Y es que los primeros meses de hibernación fueron drásticos. Alejandro Gaviria refiere que el agotamiento colectivo es evidente; y la epidemióloga María José Bustamante explica que quedarse en casa ya no es opción para la mayoría. Por eso se pregunta: «¿Qué más puede hacer la ciudadanía cuando la mitad del país vive con 300.000 pesos (unos 66 euros) mensuales?».

Para Bautista muchos de los problemas nacen de la fallida difusión pedagógica de las medidas oficiales. La ausencia de una comunicación adecuada, dice, se ha traducido en la necesidad de apelar a medidas coercitivas como «las cuarentenas, los toques de queda, y otras actitudes policiales». «Hay demasiada desinformación y el Gobierno nacional es incapaz de comunicar bien o hacer buena pedagogía», dice.

¿Y los sanitarios qué?

Abandono, decepción, desencanto e impotencia son algunas de las palabras que se repiten entre el personal sanitario para retratar su estado de ánimo en los últimos meses. Media docena de fuentes consultadas coinciden en que hay un sentimiento generalizado de que el reparto de cargas por parte del Gobierno sobre sus hombros ha sido desproporcionado. También que en el último pico los ha dejado solos. 

Personal médico trabaja en una unidad de cuidados intensivos en el Hospital El Tunal, en Bogotá. EFE/ Carlos Ortega

El neurólogo Diego Rosselli afirma que más de un colega lo ha llamado llorando. Confiesa que no sabe «cómo consolarlos». Y Cecilia Vargas, presidenta de la Organización Colegial de Enfermería, cuenta que por estos días hay enfermeras cumpliendo turnos maratónicos de hasta 36 horas: «Es que la ocupación en las unidades ya no se relaja porque los pacientes se estén curando, sino porque la gente se está muriendo».

Pero no solo se trata de un olvido estatal. Gabriela Delgado, académica de la Academia de Ciencias exactas, cree que se trata de una actitud connatural a la condición humana. «Somos ingratos», se lamenta, «del reconocimiento inicial, que incluye algunas primas del Gobierno,  pasamos a ver cómo la gente maltrata a los vacunadores. El hilo siempre se revienta por el lado más frágil».

El cirujano Hernán Bayona enumera por su parte algunas de las dificultades que subyacen a la sensación de naufragio entre médicos y enfermeras: retrasos en el pago de salarios en hospitales públicos, debidos en parte a la ineficiencia administrativa de un sistema lleno de vericuetos; sueldos bajos; y frágiles condiciones de contratación, en su mayoría temporales, están a la orden del día.

Pero, además, el impacto del colapso hospitalario va dejando por el camino daños colaterales y fracturas que marcarán la post pandemia.

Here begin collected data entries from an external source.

(** An update of one key inside its shard is the update of that key in the
    flat map: the lemma every writing operation uses. *)
Lemma update_shard_refines g f h idx :
  (∀ es, f es = partial_alter g h es) → sharded idx →
  sharded (update_shard h f idx) ∧
  flatten (update_shard h f idx) = partial_alter g h (flatten idx).
Proof.
  intros Hf Hs.
  assert (Hs' : sharded (update_shard h f idx)).
  { split; simpl; [rewrite length_alter; apply Hs|].
    intros i es k e Hi He. rewrite list_lookup_alter in Hi.
    destruct (decide (shard_index h = i)) as [<-|Hne]; [|by eapply (sharded_index _ Hs)].
    rewrite sharded_lookup in Hi by done. injection Hi as <-. rewrite Hf in He.
    destruct (decide (h = k)) as [->|Hne]; [done|].
    rewrite lookup_partial_alter_ne in He by done.
    eapply (sharded_index _ Hs); [by apply sharded_lookup|done]. }
  split; [done|]. apply map_eq. intros k. rewrite lookup_flatten by done.
  unfold shard. simpl.
  destruct (decide (shard_index h = shard_index k)) as [Hi|Hi].
  - rewrite <-Hi, list_lookup_alter_eq, sharded_lookup by done. simpl. rewrite Hf.
    assert (shard h idx = shard k idx) as He by (unfold shard; by rewrite Hi).
    destruct (decide (h = k)) as [->|Hne].
    + by rewrite !lookup_partial_alter_eq, lookup_flatten.
    + by rewrite !lookup_partial_alter_ne, lookup_flatten, He.
  - assert (h ≠ k) by congruence.
    rewrite list_lookup_alter_ne by done.
    by rewrite lookup_partial_alter_ne, lookup_flatten.
Qed.

Lemma record_block_refines now w h idx :
  sharded idx →
  sharded (record_block now w idx h) ∧
  flatten (record_block now w idx h) = FlatIndex.record_block now w (flatten idx) h.
Proof.
  apply update_shard_refines. intros es. apply map_eq. intros k.
  destruct (decide (h = k)) as [->|Hne].
  - by rewrite lookup_insert_eq, lookup_partial_alter_eq.
  - by rewrite lookup_insert_ne, lookup_partial_alter_ne.
Qed.

Lemma record_refines now w chain idx :
  sharded idx →
  sharded (record now w chain idx) ∧
  flatten (record now w chain idx) = FlatIndex.record now w chain (flatten idx).
Proof.
  unfold record, FlatIndex.record. revert idx.
  induction chain as [|h chain IH]; intros idx Hs; [done|]. simpl.
  destruct (record_block_refines now w h idx Hs) as [Hs' <-]. by apply IH.
Qed.

Lemma holds_flatten idx w h : sharded idx → holds idx w h = FlatIndex.holds (flatten idx) w h.
Proof. intros Hs. unfold FlatIndex.holds. by rewrite lookup_flatten. Qed.

Lemma match_loop_held_prefix w chain idx :
  match_loop w chain idx = take (held_prefix (holds idx w) chain) chain.
Proof.
  induction chain as [|h chain IH]; [done|]. simpl. unfold holds at 1.
  destruct (shard h idx !! h) as [e|]; [|done].
  case_bool_decide; case_decide; try done. by rewrite IH.
Qed.

Lemma touch_refines now hs idx :
  sharded idx →
  sharded (foldl (touch now) idx hs) ∧
  flatten (foldl (touch now) idx hs) =
    foldl (λ m h, alter (touch_entry now) h m) (flatten idx) hs.
Proof.
  revert idx. induction hs as [|h hs IH]; intros idx Hs; [done|]. simpl.
  destruct (update_shard_refines (fmap (touch_entry now)) (alter (touch_entry now) h) h idx)
    as [Hs' He]; [done..|].
  change (alter (touch_entry now) h (flatten idx))
    with (partial_alter (fmap (touch_entry now)) h (flatten idx)).
  rewrite <-He. by apply IH.
Qed.

Lemma longest_match_refines now w chain idx :
  sharded idx →
  sharded (longest_match now w chain idx).2 ∧
  (longest_match now w chain idx).1 = (FlatIndex.longest_match now w chain (flatten idx)).1 ∧
  flatten (longest_match now w chain idx).2 =
    (FlatIndex.longest_match now w chain (flatten idx)).2.
Proof.
  intros Hs. unfold longest_match, FlatIndex.longest_match. simpl.
  rewrite match_loop_held_prefix.
  rewrite (held_prefix_ext (holds idx w) (FlatIndex.holds (flatten idx) w))
    by (intros; by apply holds_flatten).
  destruct (touch_refines now
    (take (held_prefix (FlatIndex.holds (flatten idx) w) chain) chain) idx Hs).
  split_and!; [done| |done].
  rewrite length_take. pose proof (held_prefix_le (FlatIndex.holds (flatten idx) w) chain). lia.
Qed.

(** Applying one function that maps keys to themselves to every shard. *)
Lemma map_shards_refines (f : entries → entries) (g : N → option IndexEntry → option IndexEntry) idx :
  (∀ es h, f es !! h = g h (es !! h)) → (∀ h, g h None = None) → sharded idx →
  sharded {| shards := f <$> shards idx |} ∧
  (∀ h, flatten {| shards := f <$> shards idx |} !! h = g h (flatten idx !! h)).
Proof.
  intros Hf Hg Hs.
  assert (Hs' : sharded {| shards := f <$> shards idx |}).
  { split; simpl; [rewrite length_fmap; apply Hs|].
    intros i es h e. rewrite list_lookup_fmap. intros (es' & Hes' & ->)%fmap_Some He.
    rewrite Hf in He. destruct (es' !! h) eqn:E; [|by rewrite Hg in He].
    by eapply (sharded_index _ Hs). }
  split; [done|]. intros h. rewrite !lookup_flatten by done. unfold shard at 1. simpl.
  by rewrite list_lookup_fmap, sharded_lookup by done; simpl.
Qed.

Lemma remove_worker_refines w idx :
  sharded idx →
  sharded (remove_worker w idx) ∧
  flatten (remove_worker w idx) = FlatIndex.remove_worker w (flatten idx).
Proof.
  intros Hs.
  destruct (map_shards_refines (retain_worker w) (λ _ o, o ≫= drop_worker w) idx)
    as [? He]; [by intros; apply lookup_omap|done..|].
  split; [done|]. apply map_eq. intros h. unfold remove_worker.
  rewrite He. symmetry. apply FlatIndex.lookup_remove_worker.
Qed.
End ShardedRefinesFlat.

(** ** Eviction refines its specification *)

Module EvictionRefines.
Import PrefixIndex ShardedRefinesFlat.

Lemma size_union_shards (l : list entries) :
  (∀ i j es1 es2 h, l !! i = Some es1 → l !! j = Some es2 →
     is_Some (es1 !! h) → is_Some (es2 !! h) → i = j) →
  size (⋃ l) = sum_list (size <$> l).
Proof.
  induction l as [|es l IH]; intros Hd; [apply map_size_empty|]. simpl.
  rewrite map_size_disj_union.
  - rewrite IH; [done|]. intros i j es1 es2 h Hi Hj H1 H2.
    specialize (Hd (S i) (S j) es1 es2 h Hi Hj H1 H2). lia.
  - apply map_disjoint_spec. intros h e1 e2 He1 He2.
    destruct (decide (Exists (λ es', is_Some (es' !! h)) l)) as [Hex|Hex].
    + apply Exists_exists in Hex as (es' & Hin & Hsome).
      apply list_elem_of_lookup in Hin as [j Hj].
      by specialize (Hd 0 (S j) es es' h eq_refl Hj ltac:(eauto) Hsome).
    + rewrite (lookup_union_shards _ _ (length l)) in He2.
      * by rewrite lookup_ge_None_2 in He2.
      * intros i es' Hi _. apply eq_None_not_Some. intros Hsome. apply Hex.
        apply Exists_exists. exists es'. split; [by eapply list_elem_of_lookup_2|done].
Qed.

Lemma len_flatten idx : sharded idx → len idx = size (flatten idx).
Proof.
  intros Hs. unfold len, flatten. rewrite size_union_shards; [done|].
  intros i j es1 es2 h Hi Hj [e1 H1] [e2 H2].
  rewrite (sharded_index _ Hs _ _ _ _ Hi H1). symmetry. by eapply (sharded_index _ Hs).
Qed.

Lemma lookup_fresh now ttl (m : entries) h :
  filter (λ kv, fresh now ttl kv.2) m !! h =
  m !! h ≫= λ e, if decide (fresh now ttl e) then Some e else None.
Proof.
  apply option_eq. intros e. rewrite map_lookup_filter_Some. simpl.
  destruct (m !! h) as [e'|]; simpl; [|naive_solver].
  case_decide; naive_solver.
Qed.

Lemma expire_refines now ttl idx :
  sharded idx →
  sharded {| shards := expire now ttl <$> shards idx |} ∧
  flatten {| shards := expire now ttl <$> shards idx |} =
    filter (λ kv, fresh now ttl kv.2) (flatten idx).
Proof.
  intros Hs.
  destruct (map_shards_refines (expire now ttl)
    (λ h o, o ≫= λ e, if decide (fresh now ttl e) then Some e else None) idx) as [Hs' He];
    [|done..|].
  { intros es h. apply lookup_fresh. }
  split; [done|]. apply map_eq. intros h. by rewrite He, lookup_fresh.
Qed.

(** The statistic counts what the sweep removed. *)
Lemma sum_expired (f : entries → entries) l :
  (∀ es, f es ⊆ es) →
  sum_list (zip_with (λ before after, size before - size after) l (f <$> l))
    + sum_list (size <$> (f <$> l)) = sum_list (size <$> l).
Proof.
  intros Hf. induction l as [|es l IH]; csimpl; [done|].
  pose proof (map_subseteq_size _ _ (Hf es)). lia.
Qed.

Section order.
Context {HM : HashMapOrder}.

(** What an element of [collect] says of the index. *)
Definition collected (idx : t) (x : instant * N * nat) : Prop :=
  ∃ e, flatten idx !! x.1.2 = Some e ∧ x.1.1 = ie_last_touched e ∧ x.2 = shard_index x.1.2.

Lemma elem_of_collect idx t h i :
  (t, h, i) ∈ collect idx ↔
  ∃ es e, shards idx !! i = Some es ∧ es !! h = Some e ∧ t = ie_last_touched e.
Proof.
  unfold collect. rewrite list_elem_of_join. split.
  - intros (l & Hin & Hl). apply elem_of_lookup_imap in Hl as (j & es & -> & Hj).
    apply list_elem_of_fmap in Hin as ([h' e] & He & Hin). simplify_eq/=.
    apply elem_of_hm_iter in Hin. eauto.
  - intros (es & e & Hi & He & ->).
    exists ((λ kv, (ie_last_touched kv.2, kv.1, i)) <$> hm_iter es). split.
    + apply list_elem_of_fmap. exists (h, e). by rewrite elem_of_hm_iter.
    + apply elem_of_lookup_imap. eauto.
Qed.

Bayona indica por ejemplo que se ha «retrocedido más de una década en los índices de mortalidad materno infantil, que pasó del 40 al 65%».

Alejandro Gaviria constata que la relación entre el Gobierno y ciertas agremiaciones médicas se ha desdibujado. «Hay un hecho que me llama la tención», sostiene, «y es que la carta de 140 asociaciones pidiendo que se aplazaran las medidas de apertura no haya tenido ninguna repercusión en la opinión pública. En otro contexto habría sido devastadora. Hoy no lo es porque la gente ha entrado en una suerte de resignación».

El joven químico farmacéutico David Bautista dice: «Pero tampoco creo que haya mucho para hacer. Esta es una pandemia en un país del tercer mundo y no creo los determinantes sociales y de salud en Colombia hayan podido cambiar en un año».